(* ===== verification/ProfileModel.v ===== *)
(** * Device profiles (crates/profile-engine/src/models.rs)

    A profile maps the semantic properties and commands of a device model to
    the addresses and commands of its driver. *)

From S2P Require Import Prelude RustStd RustFloat ObservationModel.
From stdpp Require Import options.

Module WriteRounding.
Inductive t : Type := Exact | Nearest | Floor | Ceil | Truncate.
End WriteRounding.

(** [scale] and [offset] are the patterns of [f64]. *)
Record ProfileProperty : Type := mkProfileProperty {
  pr_path : str;
  pr_driver_address : str;
  pr_raw_type : DataType.t;
  pr_value_type : DataType.t;
  pr_unit : option str;
  pr_scale : Z;
  pr_offset : Z;
  pr_write_rounding : WriteRounding.t;
  pr_readable : bool;
  pr_writable : bool;
  pr_default_interval_ms : option Z;
  pr_min : option Value.t;
  pr_max : option Value.t;
}.

(** [CommandParameterDescriptor] and [CommandPrecondition]
    (observation-model command.rs). *)
Record CommandParameterDescriptor : Type := mkCommandParameterDescriptor {
  cp_name : str;
  cp_data_type : DataType.t;
  cp_required : bool;
  cp_min : option Value.t;
  cp_max : option Value.t;
}.

Module Operator.
Inductive t : Type := Eq | Ne | Gt | Ge | Lt | Le.
End Operator.

Record CommandPrecondition : Type := mkCommandPrecondition {
  cq_property : str;
  cq_operator : Operator.t;
  cq_value : Value.t;
}.

Record ProfileCommand : Type := mkProfileCommand {
  pcmd_id : str;
  pcmd_driver_command_id : str;
  pcmd_parameters : list CommandParameterDescriptor;
  pcmd_risk_level : CommandRiskLevel.t;
  pcmd_preconditions : list CommandPrecondition;
}.

Record AcquisitionConstraints : Type := mkAcquisitionConstraints {
  ac_polling : option bool;
  ac_subscription : option bool;
  ac_events : option bool;
  ac_history : option bool;
}.

Record ProfileCapabilities : Type := mkProfileCapabilities {
  cap_supported_properties : list str;
  cap_supported_commands : list str;
  cap_acquisition : AcquisitionConstraints;
  cap_limits : list (str * Value.t);
}.

Record DeviceProfile : Type := mkDeviceProfile {
  dp_id : str;
  dp_vendor : str;
  dp_family : str;
  dp_models : list str;
  dp_domain : DomainKind.t;
  dp_driver_id : str;
  dp_properties : list ProfileProperty;
  dp_commands : list ProfileCommand;
  dp_capabilities : ProfileCapabilities;
}.

Definition profile_property (p : DeviceProfile) (path : str) : option ProfileProperty :=
  List.find (λ q, bool_decide (pr_path q = path)) (dp_properties p).

(** [DecodedRead] (convert.rs). *)
Record DecodedRead : Type := mkDecodedRead {
  dr_value : option Value.t;
  dr_quality : Quality;
}.

(** ** Numeric types and values (convert.rs, validate.rs) *)
Definition is_integer_type (t : DataType.t) : bool :=
  match t with
  | DataType.I8 | DataType.I16 | DataType.I32 | DataType.I64
  | DataType.U8 | DataType.U16 | DataType.U32 | DataType.U64 => true
  | _ => false
  end.

Definition is_numeric (t : DataType.t) : bool :=
  match t with
  | DataType.I8 | DataType.I16 | DataType.I32 | DataType.I64
  | DataType.U8 | DataType.U16 | DataType.U32 | DataType.U64
  | DataType.F32 | DataType.F64 => true
  | _ => false
  end.

Definition is_numeric_value (v : Value.t) : bool :=
  match v with
  | Value.I8 _ | Value.I16 _ | Value.I32 _ | Value.I64 _
  | Value.U8 _ | Value.U16 _ | Value.U32 _ | Value.U64 _
  | Value.F32 _ | Value.F64 _ => true
  | _ => false
  end.

Definition integer_value_to_i128 (v : Value.t) : option Z :=
  match v with
  | Value.I8 x | Value.I16 x | Value.I32 x | Value.I64 x
  | Value.U8 x | Value.U16 x | Value.U32 x | Value.U64 x => Some x
  | _ => None
  end.

Definition numeric_value_to_f64 (v : Value.t) : option Z :=
  match v with
  | Value.I8 x | Value.I16 x | Value.I32 x | Value.I64 x
  | Value.U8 x | Value.U16 x | Value.U32 x | Value.U64 x => Some (f64_of_int x)
  | Value.F32 x => Some (f32_to_f64 x)
  | Value.F64 x => Some x
  | _ => None
  end.

Definition f64_as_i128 : Z → Z := f64_as_int (- 2 ^ 127) (2 ^ 127 - 1).

(** [v > bound] and [v < bound] for an integer and an [f64]. *)
Definition i128_gt_f64 (v bound : Z) : bool :=
  if f64_is_nan bound then false
  else
    let integerized := if f64_fract_is_zero bound then bound else f64_floor bound in
    f64_as_i128 integerized <? v.

Definition i128_lt_f64 (v bound : Z) : bool :=
  if f64_is_nan bound then false
  else
    let integerized := if f64_fract_is_zero bound then bound else f64_ceil bound in
    v <? f64_as_i128 integerized.
(* ===== verification/ProfileConvert.v ===== *)
(** * Conversion of values (crates/profile-engine/src/convert.rs)

    Reading applies [semantic = raw * scale + offset] and a checked conversion
    to the semantic type; writing inverts it, rounds as the profile says and
    checks the range of the raw type.  With the identity scaling 64-bit
    integers bypass [f64]. *)

From S2P Require Import Prelude RustStd RustFloat ObservationModel ProfileModel.
From stdpp Require Import options.

Module ConversionError.
Inductive t : Type :=
| NotWritable
| SemanticTypeMismatch (expected : DataType.t)
| MinMaxViolation (value : Z) (min max : option Z)
| ScaleInvalid (scale offset : Z)
| NotFinite (v : Z)
| ExactRequired (candidate : Z)
| Overflow (candidate : Z) (raw_type : DataType.t)
| PrecisionLoss (value : Z).
End ConversionError.

(** [i8::try_from] and the like. *)
Definition try_i (w v : Z) : option Z := if bool_decide (in_i w v) then Some v else None.
Definition try_u (w v : Z) : option Z := if bool_decide (in_u w v) then Some v else None.

(** ** Between integers and [f64] *)
Definition f64_to_i64 (v : Z) : option Z :=
  if negb (f64_le (f64_of_int (- 2 ^ 63)) v && f64_lt v (f64_of_int (2 ^ 63))) then None
  else Some (f64_as_int (- 2 ^ 63) (2 ^ 63 - 1) v).

Definition f64_to_u64 (v : Z) : option Z :=
  if negb (f64_le 0 v && f64_lt v (f64_of_int (2 ^ 64))) then None
  else Some (f64_as_int 0 (2 ^ 64 - 1) v).

Definition i64_lossless_to_f64 (v : Z) : option Z :=
  let f := f64_of_int v in
  match f64_to_i64 f with
  | Some back => if back =? v then Some f else None
  | None => None
  end.

Definition u64_lossless_to_f64 (v : Z) : option Z :=
  let f := f64_of_int v in
  match f64_to_u64 f with
  | Some back => if back =? v then Some f else None
  | None => None
  end.

(** ** Reading *)
Definition exact_int_semantic (value_type : DataType.t) (v : Z) : option Value.t :=
  match value_type with
  | DataType.I8 => Value.I8 <$> try_i 8 v
  | DataType.I16 => Value.I16 <$> try_i 16 v
  | DataType.I32 => Value.I32 <$> try_i 32 v
  | DataType.I64 => Value.I64 <$> try_i 64 v
  | DataType.U8 => Value.U8 <$> try_u 8 v
  | DataType.U16 => Value.U16 <$> try_u 16 v
  | DataType.U32 => Value.U32 <$> try_u 32 v
  | DataType.U64 => Value.U64 <$> try_u 64 v
  | _ => None
  end.
(** The integer path compares with the bounds of a property exactly.  Under
    the identity scaling a 64-bit integer is accepted for a 64-bit register of
    its own signedness exactly when it lies between [min] and [max] as numbers,
    integer or fractional, also beyond 2^53 where [f64] would round. *)
Theorem exact_bounds p x :
  pr_writable p = true → is_identity p = true → in_i 64 x →
  pr_raw_type p = DataType.I64 → pr_value_type p = DataType.I64 →
  (∀ b, pr_min p = Some b ∨ pr_max p = Some b → finite_bound b) →
  encode_write p (Value.I64 x) = Ok (RawValue.I64 x) ↔
    (∀ b n, pr_min p = Some b → value_num b = Some n → n ≤ x * f64_unit) ∧
    (∀ b n, pr_max p = Some b → value_num b = Some n → x * f64_unit ≤ n).
Proof.
  intros Hw Hid Hx Hr Hv Hb. assert (Z.abs x ≤ 2 ^ 64) as Hx' by (unfold in_i in Hx; lia).
  rewrite <- min_respected, <- max_respected by auto.
  unfold encode_write. rewrite Hw, Hv, Hid. cbn [negb wide_integer].
  unfold encode_exact_int, check_exact_bounds. rewrite Hr. cbn zeta. rewrite try_i_ok by done.
  destruct (from_option (below_bound x) false (pr_min p)), (from_option (above_bound x) false (pr_max p));
    cbn; (split; [intros Hok|intros [? ?]]); done.
Qed.
Inductive step : World → World → Prop :=
(* [Pipeline::ingest] *)
| step_ingest w o :
    w_phase w = Running ∨ w_phase w = Draining → (length (w_input w) < pc_input_capacity config)%nat →
    step w {| w_pipe := w_pipe w; w_phase := w_phase w; w_input := w_input w ++ [o];
              w_output := w_output w; w_accepted := w_accepted w ++ [o];
              w_received := w_received w; w_dropped := w_dropped w |}
| step_flush w clock p' :
    w_phase w = Running → flush_pending_to_outbox clock (w_pipe w) = Ok p' →
    step w {| w_pipe := p'; w_phase := Running; w_input := w_input w; w_output := w_output w;
              w_accepted := w_accepted w; w_received := w_received w; w_dropped := w_dropped w |}
| step_receive w clock o rest p' :
    w_phase w = Running → pp_buffered (w_pipe w) < buffer_limit → w_input w = o :: rest →
    receive_observation clock o (w_pipe w) = Ok p' →
    step w {| w_pipe := p'; w_phase := Running; w_input := rest; w_output := w_output w;
              w_accepted := w_accepted w; w_received := w_received w ++ [o];
              w_dropped := w_dropped w |}
| step_send w b p' :
    w_phase w = Running → send_front (w_pipe w) = Ok (b, p') →
    step w {| w_pipe := p'; w_phase := Running; w_input := w_input w; w_output := w_output w ++ [b];
              w_accepted := w_accepted w; w_received := w_received w; w_dropped := w_dropped w |}
(* The output receiver is gone; [late] are sends that held a permit. *)
| step_output_closed w clock late p' p1 :
    w_phase w = Running →
    flush_pending_to_outbox clock (aggregate_all (w_input w ++ late) (w_pipe w)) = Ok p1 →
    terminate_on_output_closed clock (w_input w ++ late) (w_pipe w) = Ok p' →
    step w {| w_pipe := p'; w_phase := Done; w_input := []; w_output := w_output w;
              w_accepted := w_accepted w ++ late; w_received := w_received w ++ w_input w ++ late;
              w_dropped := w_dropped w ++ pp_outbox p1 |}
(* [late] are sends that arrive while the input is taken. *)
| step_shutdown w clock late p' :
    w_phase w = Running → begin_shutdown clock (w_input w ++ late) (w_pipe w) = Ok p' →
    step w {| w_pipe := p'; w_phase := Draining; w_input := []; w_output := w_output w;
              w_accepted := w_accepted w ++ late; w_received := w_received w ++ w_input w ++ late;
              w_dropped := w_dropped w |}
| step_drain w event p' sent :
    w_phase w = Draining → pp_outbox (w_pipe w) ≠ [] → drain_one event (w_pipe w) = (p', sent) →
    step w {| w_pipe := p'; w_phase := Draining; w_input := w_input w;
              w_output := w_output w ++ option_list sent; w_accepted := w_accepted w;
              w_received := w_received w;
              w_dropped := w_dropped w ++ match sent with Some _ => [] | None => pp_outbox (w_pipe w) end |}
| step_drained w :
    w_phase w = Draining → pp_outbox (w_pipe w) = [] →
    step w {| w_pipe := w_pipe w; w_phase := Done; w_input := w_input w; w_output := w_output w;
              w_accepted := w_accepted w; w_received := w_received w; w_dropped := w_dropped w |}
(* The handle was dropped: the task stops without draining. *)
| step_cancel w :
    w_phase w = Running →
    step w {| w_pipe := w_pipe w; w_phase := Cancelled; w_input := w_input w; w_output := w_output w;
              w_accepted := w_accepted w; w_received := w_received w; w_dropped := w_dropped w |}.

Definition reaches : World → Prop := rtc step world_new.
End pipeline.

(** * Correctness of the data pipeline

    The batches of a device partition its observations in order of arrival,
    under consecutive numbers; nothing is lost between [ingest] and the
    output except what the statistics count as dropped; the amount that is
    buffered is bounded. *)

#[local] Set Default Proof Using "Type".

#[local] Arguments batches_count : simpl never.

(** ** Views of a list of batches *)
Definition of_device (d : str) (l : list ObservationBatch) : list ObservationBatch :=
  filter (λ b, ob_device_id b = d) l.
Definition device_obs (d : str) (l : list Observation) : list Observation :=
  filter (λ o, obs_device_id o = d) l.
Definition contents (l : list ObservationBatch) : list Observation := l ≫= ob_observations.
Definition numbers (from : Z) (n : nat) : list Z :=
  (λ i, wrap64 (from + Z.of_nat i)) <$> seq 0 n.

Lemma of_device_app d l k : of_device d (l ++ k) = of_device d l ++ of_device d k.
Proof. apply filter_app. Qed.

Lemma device_obs_app d l k : device_obs d (l ++ k) = device_obs d l ++ device_obs d k.
Proof. apply filter_app. Qed.

Lemma contents_app l k : contents (l ++ k) = contents l ++ contents k.
Proof. apply bind_app. Qed.

Lemma device_obs_one o : device_obs (obs_device_id o) [o] = [o].
Proof. apply filter_all. by repeat constructor. Qed.

Lemma device_obs_other d o : obs_device_id o ≠ d → device_obs d [o] = [].
Proof. intros. apply filter_none. by repeat constructor. Qed.

Lemma batches_count_contents l : batches_count l = Z.of_nat (length (contents l)).
Proof.
  induction l as [|b l IH]; [done|]. change (contents (b :: l)) with (ob_observations b ++ contents l).
  rewrite length_app. change (batches_count (b :: l)) with (batch_count b + batches_count l).
  rewrite IH. unfold batch_count. lia.
Qed.

Lemma batches_count_app l k : batches_count (l ++ k) = batches_count l + batches_count k.
Proof. rewrite !batches_count_contents, contents_app, length_app. lia. Qed.

Lemma batches_count_cons b l : batches_count (b :: l) = batch_count b + batches_count l.
Proof. done. Qed.

Lemma wrap64_succ z : wrap64 (wrap64 z + 1) = wrap64 (z + 1).
Proof. unfold wrap. by rewrite Zplus_mod_idemp_l. Qed.
(** The deduplication of the buffer never confuses two batches.  When the
    batches that were pushed are batches a run of the pipeline emitted, every
    stored record holds exactly one of them, the only one with its message
    identifier, and no batch is stored twice. *)
Theorem stored_batches_unique (w : DataPipeline.World) (x : LocalBufferWorld.World (Conn := Conn)) :
  pipeline_validate pipeline = Ok () → DataPipeline.reaches pipeline w →
  in_u 64 (byte_len (pc_collector_session_id pipeline)) →
  Forall (λ o, in_u 64 (byte_len (obs_device_id o))) (w_accepted w) →
  Z.of_nat (length (w_accepted w)) < 2 ^ 64 →
  LocalBufferWorld.reaches buffer x → (∀ b, b ∈ bw_pushed x → b ∈ w_output w) →
  let table := rows (wk_conn (bw_worker x)) in
  (∀ r, r ∈ table → ∃ b, b ∈ w_output w ∧ to_vec b = Some (mr_payload r) ∧
     ob_message_id b = mr_message_id r ∧
     ∀ b', b' ∈ w_output w → ob_message_id b' = mr_message_id r → b' = b) ∧
  NoDup (mr_message_id <$> table).
Proof using Hdisk.
  intros Hv Hw Hs Hd Hl Hx%buffer_reaches_ok Hsub table; [|done].
  pose proof (output_ids_unique pipeline w Hv Hw Hs Hd Hl) as Hu. split; [|apply Hx].
  intros r Hr. destruct (proj1 (Forall_forall _ _) (proj1 (wo_records _ _ Hx)) r Hr)
    as (b & Hb%Hsub & Hvec & Hid & _).
  exists b. split_and!; [done..|]. intros b' Hb' Hid'. rewrite Hid in Hid'.
  apply list_elem_of_lookup in Hb as [i Hi], Hb' as [j Hj].
  assert (i = j) as ->; [|congruence].
  eapply (NoDup_lookup _ _ _ (ob_message_id b) Hu); rewrite list_lookup_fmap; [by rewrite Hi|].
  rewrite Hj. cbn. by rewrite Hid'.
Qed.
End path.

(** * The northbound path on concrete data

    A table of batches kept in a list, an encoding that knows one batch, a
    pipeline whose map is walked in key order, and runs of the pipeline and of
    the buffer at which their theorems apply. *)

(** ** A table in memory *)
Record ListTable : Type := mkListTable { lt_rows : list MemRecord; lt_high : Z }.

Fixpoint ordered (lo hi : Z) (l : list MemRecord) : bool :=
  match l with
  | [] => lo <=? hi
  | r :: l' => (lo <? mr_local_seq r) && ordered (mr_local_seq r) hi l'
  end.

(** A list that is not a table reads as the empty one. *)
Definition lt_read (c : ListTable) : ListTable :=
  if ordered 0 (lt_high c) (lt_rows c) then c else mkListTable [] 0.

Lemma lt_read_ordered c : ordered 0 (lt_high (lt_read c)) (lt_rows (lt_read c)) = true.
Proof. unfold lt_read. by destruct (ordered 0 (lt_high c) (lt_rows c)) eqn:E. Qed.

Lemma ordered_le lo hi l : ordered lo hi l = true → lo ≤ hi.
Proof.
  revert lo. induction l as [|r l IH]; cbn; intros lo; [lia|].
  intros [Hlt Ho]%andb_true_iff. apply IH in Ho. lia.
Qed.

Lemma ordered_spec lo hi l :
  ordered lo hi l = true →
  StronglySorted seq_lt l ∧ Forall (λ r, lo < mr_local_seq r ≤ hi) l.
Proof.
  revert lo. induction l as [|r l IH]; cbn; intros lo; [split; constructor|].
  intros [Hlt Ho]%andb_true_iff. pose proof (ordered_le _ _ _ Ho). apply IH in Ho as [Hs Hf]. split.
  - constructor; [done|]. eapply Forall_impl; [exact Hf|]. unfold seq_lt. cbn. lia.
  - constructor; [lia|]. eapply Forall_impl; [exact Hf|]. cbn. lia.
Qed.

Lemma ordered_snoc lo hi l r :
  ordered lo hi l = true → hi < mr_local_seq r → ordered lo (mr_local_seq r) (l ++ [r]) = true.
Proof.
  revert lo. induction l as [|x l IH]; cbn; intros lo; [lia|].
  intros [Hlt Ho]%andb_true_iff Hr. rewrite IH; [lia|done..].
Qed.

Lemma ordered_weaken lo lo' hi l : lo' ≤ lo → ordered lo hi l = true → ordered lo' hi l = true.
Proof. destruct l; cbn; [lia|]. intros ? [? ->]%andb_true_iff. lia. Qed.

Lemma ordered_filter (P : MemRecord → Prop) `{!∀ r, Decision (P r)} lo hi l :
  ordered lo hi l = true → ordered lo hi (filter P l) = true.
Proof.
  revert lo. induction l as [|r l IH]; [done|]. cbn [ordered]. intros lo [Hlt Ho]%andb_true_iff.
  rewrite filter_cons. case_decide.
  - cbn [ordered]. rewrite IH by done. lia.
  - apply (ordered_weaken (mr_local_seq r)); [lia|]. by apply IH.
Qed.

Lemma ordered_map (f : MemRecord → MemRecord) lo hi l :
  (∀ r, mr_local_seq (f r) = mr_local_seq r) → ordered lo hi (f <$> l) = ordered lo hi l.
Proof. intros Hf. revert lo. induction l as [|r l IH]; [done|]. intros lo. cbn. by rewrite Hf, IH. Qed.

**TASK DIRECTIONS**
Pick every line from the listing holding the string "ConversionError", and copy it.

**SOLVED EXERCISE**
Module ConversionError.
End ConversionError.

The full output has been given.